The conservative Center for Arizona Policy is backing Shamp’s bill and issued a statement after its passage in the Senate, saying the votes tell “everything you need to know about which lawmakers refuse to draw the line before infanticide.”
Shamp doesn’t depict the issue as one with any gray area either.
“This isn’t about emotion. This isn’t about reproductive health. This is about life. Spiritual and comfort care is medically appropriate and reasonable care. Every baby that is born alive deserves a chance to live,” she told the chamber, siting the story of a couple whose child was born alive, but died about a week later.
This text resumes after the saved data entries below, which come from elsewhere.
(** * Prism overlay: player resolution, caching and the settings protocol

    A shallow embedding of the stats resolver ([examples/overlay/get_stats.py]),
    of the mutation protocol ([examples/overlay/behaviour.py]) and of the
    sidelay player classes ([examples/sidelay/stats.py]), with the properties
    the specification states about them. *)

From Stdlib Require Import ZArith QArith.
From stdpp Require Import base option list strings gmap.

#[local] Set Warnings "-clear-no-such-hyp".

Local Open Scope string_scope.
Local Open Scope list_scope.

(** ** Python dictionaries whose iteration order is observed

    [settings.known_nicks] is iterated by [set_nickname], so it is kept as an
    insertion-ordered association list: [d.get(k)], [d.pop(k, None)] and
    [d[k] = v] (in place for a present key, appended for a new one). *)
Module PyDict.
Section ops.
Context {V : Type}.

Fixpoint get (d : list (string * V)) (k : string) : option V :=
  match d with
  | [] => None
  | (k', v) :: d' => if decide (k' = k) then Some v else get d' k
  end.

Fixpoint pop (d : list (string * V)) (k : string) : list (string * V) :=
  match d with
  | [] => []
  | (k', v) :: d' => if decide (k' = k) then pop d' k else (k', v) :: pop d' k
  end.

Fixpoint set (d : list (string * V)) (k : string) (v : V) : list (string * V) :=
  match d with
  | [] => [(k, v)]
  | (k', v') :: d' =>
      if decide (k' = k) then (k, v) :: d' else (k', v') :: set d' k v
  end.

Definition keys (d : list (string * V)) : list string := d.*1.

End ops.
End PyDict.

(** ** Data model *)

(** [GamemodeData] and [PlayerData] of [hystatutils/playerdata.py]: the
    parsed record the stats provider returns.  Of a [dict[str, Any]] the
    resolver reads [displayname] and the per-gamemode integer stats. *)
Record PlayerData := mkPlayerData {
  displayname : string;
  pd_stats : option (gmap string (gmap string Z));
}.

(** [get_gamemode_stats]: [None] stands for [MissingStatsError]. *)
Definition get_gamemode_stats (playerdata : PlayerData) (gamemode : string)
    : option (gmap string Z) :=
  match pd_stats playerdata with
  | None => None
  | Some stats => stats !! gamemode
  end.

(** Modelled from the spec: the Known player record of
    [examples/overlay/player.py] (absent): "confirmed identity with uuid, username, ... stats fields (... winstreak,
    or an explicit winstreak-unknown marker), optional nickname the player is
    currently hiding behind". *)
Record KnownPlayer := mkKnownPlayer {
  kp_username : string;
  kp_uuid : string;
  kp_nick : option string;
  kp_experience : Z;
  kp_winstreak : option Z;
  kp_winstreak_accurate : bool;
}.

(** Modelled from the spec: the three-case player record (Known, Nicked,
    Pending) of [examples/overlay/player.py]. *)
Inductive Player :=
  | Known (p : KnownPlayer)
  | Nicked (nick : string)
  | Pending (username : string).

Definition is_pending (p : Player) : bool :=
  match p with Pending _ => true | _ => false end.

(** [dataclasses.replace(player, nick=...)]. *)
Definition replace_nick (p : KnownPlayer) (nick : option string) : KnownPlayer :=
  {| kp_username := kp_username p; kp_uuid := kp_uuid p; kp_nick := nick;
     kp_experience := kp_experience p; kp_winstreak := kp_winstreak p;
     kp_winstreak_accurate := kp_winstreak_accurate p |}.

(** Modelled from the spec: [create_known_player] of
    [examples/overlay/player.py] (absent): "wrap the fetched record as
    Known", under the username, uuid and nick the resolver passes; the
    winstreak is unknown when the provider's record has none. *)
Definition create_known_player
    (playerdata : PlayerData) (username uuid : string) (nick : option string)
    : KnownPlayer :=
  let bw_stats := default ∅ (get_gamemode_stats playerdata "Bedwars") in
  {| kp_username := username; kp_uuid := uuid; kp_nick := nick;
     kp_experience := default 0%Z (bw_stats !! "Experience");
     kp_winstreak := bw_stats !! "winstreak";
     kp_winstreak_accurate := bool_decide (is_Some (bw_stats !! "winstreak")) |}.

(** Modelled from the spec: [KnownPlayer.is_missing_winstreaks] (absent): the
    record is "marked with an unresolved/missing winstreak". *)
Definition is_missing_winstreaks (p : KnownPlayer) : bool :=
  bool_decide (kp_winstreak p = None).

(** Modelled from the spec: [KnownPlayer.aliases] (absent): the names a Known
    record is reachable under in the cache, its true username and, when it
    hides behind one, its nickname ("alias write-through"). *)
Definition aliases (p : KnownPlayer) : list string :=
  kp_username p :: option_list (kp_nick p).

(** Modelled from the spec: [KnownPlayer.update_winstreaks] (absent), the
    mutator of the "winstreak backfill": it fills in the estimate. *)
Definition update_winstreaks
    (estimate : Z) (winstreaks_accurate : bool) (p : KnownPlayer) : KnownPlayer :=
  {| kp_username := kp_username p; kp_uuid := kp_uuid p; kp_nick := kp_nick p;
     kp_experience := kp_experience p; kp_winstreak := Some estimate;
     kp_winstreak_accurate := winstreaks_accurate |}.

(** One entry of [settings.known_nicks]: [{"uuid": ..., "comment": ...}]. *)
Record NickValue := mkNickValue { nv_uuid : string; nv_comment : string }.

Global Instance NickValue_eq_dec : EqDecision NickValue.
Proof. solve_decision. Defined.

(** [Settings] and [SettingsDict] of [examples/overlay/settings.py], with
    the fields [tests/examples/overlay/test_settings.py] builds them from. *)
Record Settings := mkSettings {
  hypixel_api_key : string;
  antisniper_api_key : option string;
  use_antisniper_api : bool;
  known_nicks : list (string * NickValue);
  show_on_tab : bool;
}.

(** Modelled from the spec: [NickDatabase] of
    [examples/overlay/nick_database.py] (absent): the in-memory
    "default/fallback binding table seeded at startup", followed by the
    further tables the database was built from ([NickDatabase([{}])] in the
    tests builds it from a list of tables). *)
Record NickDatabase := mkNickDatabase {
  default_database : gmap string string;
  other_databases : list (gmap string string);
}.

Fixpoint first_binding (dbs : list (gmap string string)) (nick : string)
    : option string :=
  match dbs with
  | [] => None
  | d :: dbs' =>
      match d !! nick with Some u => Some u | None => first_binding dbs' nick end
  end.

(** ** The controller and its outbound calls *)

(** Every lookup the resolver can make, in the order it makes them. *)
Inductive Call :=
  | CallGetUuid (username : string)
  | CallGetDefault (nick : string)
  | CallDenick (nick : string)
  | CallNickDatabaseGet (nick : string)
  | CallGetPlayerData (uuid : string)
  | CallGetEstimatedWinstreaks (uuid : string).

Global Instance Call_eq_dec : EqDecision Call.
Proof. solve_decision. Defined.

(** Modelled from the spec: the external collaborators behind
    [OverlayController] ([examples/overlay/controller.py] is absent): the identity
    provider, the denick API, the stats provider and the winstreak
    estimator.  Each answer may depend on everything asked so far, so a
    provider may answer the same question differently the second time.
    [None] is the controller's "no data" ([MISSING_WINSTREAKS] for the
    estimator). *)
Record Providers := mkProviders {
  answer_get_uuid : list Call → string → option string;
  answer_denick : list Call → string → option string;
  answer_get_player_data : list Call → string → option PlayerData;
  answer_get_estimated_winstreaks : list Call → string → option Z * bool;
}.

Record Controller := mkController {
  settings : Settings;
  stored_settings : Settings;
  nick_database : NickDatabase;
  player_cache : gmap string Player;
  api_key : string;
  api_key_invalid : bool;
  redraw_event : bool;
  calls : list Call;
}.

Definition with_settings (f : Settings → Settings) (c : Controller) : Controller :=
  mkController (f (settings c)) (stored_settings c) (nick_database c)
    (player_cache c) (api_key c) (api_key_invalid c) (redraw_event c) (calls c).

Definition with_stored_settings (s : Settings) (c : Controller) : Controller :=
  mkController (settings c) s (nick_database c)
    (player_cache c) (api_key c) (api_key_invalid c) (redraw_event c) (calls c).

Definition with_default_database
    (f : gmap string string → gmap string string) (c : Controller) : Controller :=
  mkController (settings c) (stored_settings c)
    (mkNickDatabase (f (default_database (nick_database c)))
       (other_databases (nick_database c)))
    (player_cache c) (api_key c) (api_key_invalid c) (redraw_event c) (calls c).

Definition with_player_cache
    (f : gmap string Player → gmap string Player) (c : Controller) : Controller :=
  mkController (settings c) (stored_settings c) (nick_database c)
    (f (player_cache c)) (api_key c) (api_key_invalid c) (redraw_event c) (calls c).

Definition with_api_key (k : string) (invalid : bool) (c : Controller) : Controller :=
  mkController (settings c) (stored_settings c) (nick_database c)
    (player_cache c) k invalid (redraw_event c) (calls c).

Definition with_redraw_event (b : bool) (c : Controller) : Controller :=
  mkController (settings c) (stored_settings c) (nick_database c)
    (player_cache c) (api_key c) (api_key_invalid c) b (calls c).

Definition with_call (e : Call) (c : Controller) : Controller :=
  mkController (settings c) (stored_settings c) (nick_database c)
    (player_cache c) (api_key c) (api_key_invalid c) (redraw_event c)
    (calls c ++ [e]).

(** The state monad the controller is threaded through. *)
Definition M (A : Type) : Type := Controller → A * Controller.

Definition ret {A} (a : A) : M A := λ c, (a, c).

Definition bind {A B} (m : M A) (k : A → M B) : M B :=
  λ c, let (a, c') := m c in k a c'.

Notation "x <~ m ;; k" := (bind m (λ x, k))
  (at level 100, m at next level, right associativity).
Notation "m ;;; k" := (bind m (λ _, k))
  (at level 100, right associativity).

Definition modify (f : Controller → Controller) : M unit := λ c, (tt, f c).

Fixpoint for_each {A} (l : list A) (body : A → M unit) : M unit :=
  match l with
  | [] => ret tt
  | x :: l' => body x ;;; for_each l' body
  end.

(** The calls made between two states of the controller. *)
Definition new_calls (c c' : Controller) : list Call :=
  drop (length (calls c)) (calls c').

Definition count_calls (f : Call → bool) (tr : list Call) : nat :=
  length (filter (λ e, f e = true) tr).

(** Modelled from the spec: the player cache of
    [examples/overlay/player_cache.py] (absent): "[get(key) -> Record | none],
    [set(key, record)], [invalidate(key)], [clear_all()], [update(key,
    mutator)] (atomic read-modify-write ..., used for winstreak backfill)". *)
Module PlayerCache.
(** When a return succeeds. *)
Lemma return_success_conditions (w : World) (p : string) (bid : Z) :
  fst (fst (return_book_by_patron p bid w)) = true
  <-> invalid_patron_id p = false
      /\ is_Some (books (db w) !! bid)
      /\ is_Some (select_open_record p bid (db w))
      /\ disk w (writes w) = true /\ disk w (S (writes w)) = true.
Proof.
  destruct (invalid_patron_id p) eqn:Hp.
  { destruct (return_fails_before_writes w p bid) as [m ->]; [auto|]. cbn.
    split; [discriminate|]. intros (H & _). discriminate. }
  destruct (books (db w) !! bid) as [bk|] eqn:Hb.
  2:{ destruct (return_fails_before_writes w p bid) as [m ->]; [auto|]. cbn.
      split; [discriminate|]. intros (_ & [? H] & _). discriminate. }
  destruct (select_open_record p bid (db w)) as [r|] eqn:Hs.
  2:{ destruct (return_fails_before_writes w p bid) as [m ->]; [auto|]. cbn.
      split; [discriminate|]. intros (_ & _ & [? H] & _). discriminate. }
  rewrite (return_commits w p bid bk r Hp Hb Hs).
  destruct (disk w (writes w)); [destruct (disk w (S (writes w)))|]; cbn [fst].
  - split; [intros _|reflexivity]. repeat split; eauto.
  - split; [discriminate|]. intros (_ & _ & _ & _ & H). discriminate.
  - split; [discriminate|]. intros (_ & _ & _ & H & _). discriminate.
Qed.

(** X13. A return succeeds exactly when the patron id is valid, the book is
    in the catalog, the patron has an open record for it, and both writes go
    through. *)
Theorem return_succeeds_iff (w : World) (p : string) (bid : Z) :
  fst (fst (return_book_by_patron p bid w)) = true
  <-> invalid_patron_id p = false
      /\ is_Some (books (db w) !! bid)
      /\ is_Some (select_open_record p bid (db w))
      /\ disk w (writes w) = true /\ disk w (S (writes w)) = true.
Proof. exact (return_success_conditions w p bid). Qed.

Section ClosingRecords.

Variables (p : string) (bid : Z) (t : Z).

Lemma close_record_of_pair (p' : string) (b' : Z) (r : BorrowRecord) :
  of_pair p' b' (close_record p bid t r) = of_pair p' b' r.
Proof. unfold close_record. destruct (of_pair p bid r && is_open r); reflexivity. Qed.

Lemma close_record_borrow_date (r : BorrowRecord) :
  borrow_date (close_record p bid t r) = borrow_date r.
Proof. unfold close_record. destruct (of_pair p bid r && is_open r); reflexivity. Qed.

(** After the close no record of the pair is open. *)
Lemma close_leaves_none_open (l : list BorrowRecord) :
  List.filter (fun r => of_pair p bid r && is_open r) (map (close_record p bid t) l) = [].
Proof.
  induction l as [|r l IH]; [reflexivity|]. cbn [map List.filter]. rewrite IH.
  unfold close_record at 1 2. destruct (of_pair p bid r && is_open r) eqn:E.
  - cbn [is_open with_return_date return_date]. rewrite andb_false_r. reflexivity.
  - rewrite E. reflexivity.
Qed.

Lemma filter_pair_close (l : list BorrowRecord) :
  List.filter (of_pair p bid) (map (close_record p bid t) l)
  = map (close_record p bid t) (List.filter (of_pair p bid) l).
Proof.
  induction l as [|r l IH]; [reflexivity|]. cbn [map List.filter].
  rewrite close_record_of_pair, IH. destruct (of_pair p bid r); reflexivity.
Qed.

Lemma latest_close (l : list BorrowRecord) :
  latest_by_borrow_date (map (close_record p bid t) l)
  = close_record p bid t <$> latest_by_borrow_date l.
Proof.
  induction l as [|r l IH]; [reflexivity|]. cbn [map latest_by_borrow_date]. rewrite IH.
  destruct (latest_by_borrow_date l) as [r'|]; cbn [fmap option_fmap option_map]; [|reflexivity].
  rewrite !close_record_borrow_date. destruct (borrow_date r <? borrow_date r'); reflexivity.
Qed.

End ClosingRecords.

Lemma latest_in (l : list BorrowRecord) (r : BorrowRecord) :
  latest_by_borrow_date l = Some r -> In r l.
Proof.
  revert r. induction l as [|a l IH]; intros r; [discriminate|]. cbn [latest_by_borrow_date].
  destruct (latest_by_borrow_date l) as [r'|].
  - destruct (borrow_date a <? borrow_date r'); intros E; injection E as <-.
    + right. apply IH. reflexivity.
    + left. reflexivity.
  - intros E. injection E as <-. left. reflexivity.
Qed.

(** The record the calculation assesses after a return: the latest record of
    the pair, closed by the return if it was open. *)
Lemma latest_after_return (w : World) (p : string) (bid : Z) :
  select_latest_record p bid (db (world_returned w p bid))
  = close_record p bid (clock w (ticks w)) <$> select_latest_record p bid (db w).
Proof.
  unfold select_latest_record, world_returned, closed_records. cbn [db borrow_records].
  rewrite filter_pair_close. apply latest_close.
Qed.
(** * Offline record synchronisation: sync queue and delivery engine

    A shallow embedding of the synchronisation code of the battlefield
    medical assistant:

    - [OfflineDB]  : frontend/src/services/offlineDB.js (IndexedDB stores
                     [medical_records] and [sync_queue]);
    - [OfflineSync]: frontend/src/hooks/useOfflineSync.js ([attemptSync]);
    - [SyncManager]: the backend [SyncManager] class (in-memory queue,
                     [processSyncBatch], [forceSync], [clearQueue], ...);
    - [SyncManagerOps], [OfflineOps]: sequences of whole operations of
                     the two, and what they keep;
    - [SymptomsCache]: the symptoms cache of offlineDB.js, with [btoa];
    - [OfflineSave], [SyncHook]: [saveMedicalRecord] with its failure, and
                     [queueRecord] and [getSyncStats] of the hook.

    JavaScript numbers that the code only counts, compares, adds one to or
    subtracts are integers here ([Z]); dates are milliseconds ([Z]), and
    every [new Date()] is an explicit time argument or comes with the
    outcome of the call that precedes it. *)

From Stdlib Require Import ZArith List String Bool Lia Sorted Permutation.
Import ListNotations.
Open Scope string_scope.
Open Scope list_scope.
Open Scope Z_scope.

(** ** JavaScript array operations used by the code *)

Module JsArray.

Section Sort.
Context {A : Type}.
Variable cmp : A -> A -> Z.

(** [Array.prototype.sort(cmp)] is stable: with a consistent comparator its
    result is the one sorted permutation that keeps tied elements in their
    input order, whatever algorithm the engine runs.  It is computed here by
    insertion from the right: [x] stops before the first element it does
    not have to follow. *)
Fixpoint insert (x : A) (l : list A) : list A :=
  match l with
  | [] => [x]
  | y :: ys => if cmp x y <=? 0 then x :: y :: ys else y :: insert x ys
  end.

Definition sort (l : list A) : list A := fold_right insert [] l.
End Sort.

(** [arr.slice(0, n)]: a negative [n] counts from the end. *)
Definition slice0 {A : Type} (n : Z) (l : list A) : list A :=
  if n <? 0 then firstn (Z.to_nat (Z.of_nat (List.length l) + n)) l
  else firstn (Z.to_nat n) l.

(** [arr.splice(0, n)] with a count [n >= 0]: the removed prefix and what
    stays in the array. *)
Definition splice0 {A : Type} (n : nat) (l : list A) : list A * list A :=
  (firstn n l, skipn n l).

End JsArray.

(** ** offlineDB.js *)

Module OfflineDB.

(** What [saveMedicalRecord] and [calculateSyncPriority] read of a record
    handed in by the application.  [triageLevel] is [None] when the
    property is missing or not a string; [emergencyActions] is [None] when
    it is missing ([undefined] or [null]), otherwise the array. *)
Record RecordInput := {
  in_soldierId : string;
  in_triageLevel : option string;
  in_emergencyActions : option (list string)
}.

(** A row of the [medical_records] store (the [encrypted] copy of the
    input, an opaque string, is left out). *)
Record MedicalRecord := {
  rec_id : Z;
  rec_input : RecordInput;
  rec_synced : bool;
  rec_syncAttempts : Z;
  rec_syncPriority : Z;
  rec_lastSyncAttempt : option Z;
  rec_createdAt : Z;
  rec_updatedAt : Z
}.

(** A row of the [sync_queue] store. *)
Record QueueEntry := {
  q_id : Z;
  q_type : string;
  q_recordId : Z;
  q_priority : Z;
  q_timestamp : Z;
  q_attempts : Z;
  q_lastAttempt : option Z
}.

(** An object store with [keyPath: 'id', autoIncrement: true]: its rows in
    primary-key order, the key generator, and the names of its indexes. *)
Record Store (A : Type) := {
  rows : list A;
  nextKey : Z;
  indexNames : list string
}.
Arguments rows {A} _.
Arguments nextKey {A} _.
Arguments indexNames {A} _.

Record DB := {
  medical_records : Store MedicalRecord;
  sync_queue : Store QueueEntry
}.

Definition createObjectStore {A : Type} : Store A :=
  {| rows := []; nextKey := 1; indexNames := [] |}.
(** C6. A callback that compares a key of the event with the key of its
    task (the device address, the registration id of the advertising set,
    the uuid of the scanner, the discovering flag) returns at once when
    the two differ: the future is not resolved, nothing is put on a queue,
    no call is handed to the loop and no call is issued on the stack. The
    callbacks that feed a queue without a test ([on_device_connected] of
    Advertise, [on_scan_result], [on_device_found]) are passed no key of
    their task. *)
Theorem key_isolation :
  forall (A B : address) (U V : HostService.uuid) (R S : Z),
    A <> B -> U <> V -> R <> S ->
    (forall client status state f w,
        HostService.PairingObserver_on_bond_state_changed client A status B state f w
          = (Ok tt, f, w))
    /\ (forall peer cod variant passkey f w,
        HostService.PairingObserver_on_ssp_request A (B, peer) cod variant passkey f w
          = (Ok tt, f, w))
    /\ (forall client peer f w,
        HostService.PairingObserver_on_device_connected client A (B, peer) f w
          = (Ok tt, f, w))
    /\ (forall peer f w,
        HostService.WaitConnection_on_device_connected A (B, peer) f w = (Ok tt, f, w))
    /\ (forall peer f w,
        HostService.WaitDisconnection_on_device_disconnected A (B, peer) f w = (Ok tt, f, w))
    /\ (forall advertiser_id tx_power status f w,
        HostService.AdvertisingObserver_on_advertising_set_started
          R S advertiser_id tx_power status f w = (Ok tt, f, w))
    /\ (forall scanner_id status task w,
        HostService.ScanObserver_on_scanner_registered U V scanner_id status task w
          = (Ok tt, task, w))
    /\ (forall discovering f w,
        HostService.DiscoveryObserver_on_discovering_changed
          discovering (negb discovering) f w = (Ok tt, f, w))
    /\ (forall mtu status lf w,
        GATTService.MTUChangeObserver_on_configure_mtu A B mtu status lf w = (Ok tt, lf, w))
    /\ (forall status handle lf w,
        GATTService.WriteAttObserver_on_characteristic_write A B status handle lf w
          = (Ok tt, lf, w)
        /\ GATTService.WriteAttObserver_on_descriptor_write A B status handle lf w
          = (Ok tt, lf, w))
    /\ (forall status handle value lf w,
        GATTService.ReadCharacteristicFromHandleObserver_on_characteristic_read
          A B status handle value lf w = (Ok tt, lf, w)
        /\ GATTService.ReadCharacteristicDescriptorFromHandleObserver_on_descriptor_read
          A B status handle value lf w = (Ok tt, lf, w))
    /\ (forall (T : Type) (services : T) status lf w,
        GATTService.DiscoveryObserver_on_search_complete A B services status lf w
          = (Ok tt, lf, w))
    /\ (forall props_has_uuids lf w,
        GATTService.DiscoverySDPObserver_on_device_properties_changed A B props_has_uuids lf w
          = (Ok tt, lf, w))
    /\ (forall interval latency timeout status lf w,
        GATTService.ClearCacheObserver_on_connection_updated
          A B interval latency timeout status lf w = (Ok tt, lf, w)).
Proof.
  intros A B U V R S HAB HUV HRS.
  assert (EA : (B =? A) = false) by (apply String.eqb_neq; congruence).
  assert (EU : (V =? U) = false) by (apply String.eqb_neq; congruence).
  assert (ER : (S =? R)%Z = false) by (apply Z.eqb_neq; congruence).
  repeat split; intros;
    unfold HostService.PairingObserver_on_bond_state_changed,
      HostService.PairingObserver_on_ssp_request,
      HostService.PairingObserver_on_device_connected,
      HostService.WaitConnection_on_device_connected,
      HostService.WaitDisconnection_on_device_disconnected,
      HostService.AdvertisingObserver_on_advertising_set_started,
      HostService.ScanObserver_on_scanner_registered,
      HostService.DiscoveryObserver_on_discovering_changed,
      GATTService.MTUChangeObserver_on_configure_mtu,
      GATTService.WriteAttObserver_on_characteristic_write,
      GATTService.WriteAttObserver_on_descriptor_write,
      GATTService.ReadCharacteristicFromHandleObserver_on_characteristic_read,
      GATTService.ReadCharacteristicDescriptorFromHandleObserver_on_descriptor_read,
      GATTService.DiscoveryObserver_on_search_complete,
      GATTService.DiscoverySDPObserver_on_device_properties_changed,
      GATTService.ClearCacheObserver_on_connection_updated;
    cbn [fst]; rewrite ?EA, ?EU, ?ER; try reflexivity.
  destruct discovering; reflexivity.
Qed.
The couple believes the child was “slow coded” by doctors who didn’t expect her to live and didn’t do everything possible to save her.
The bill still must pass the House before it lands on the desk of Gov. Katie Hobbs, an ardent pro-choice advocate who is expected to veto it.
Burch said there’s still value in holding these floor discussions.
“Maybe we could at least understand each other, even if we can’t agree a little bit, Burch said. “And I think that’s definitely the right direction, and I know there are plenty on my side of the issue who would say that those conversations are futile, and that we have to call those things out for exactly what they are and all that, but maybe it’s because I’m new, I’m still hopeful.”
As for Shamp, Burch said as a fellow nurse she agrees with her colleague on as many things as she disagrees with her on.
Shamp is Trump-endorsed, religious, and conservative. Burch is endorsed by Planned Parenthood, non-religious and liberal.
She says she gets along with Shamp at the Legislature.
“Hopefully, we can all try to listen to each other,” Burch said.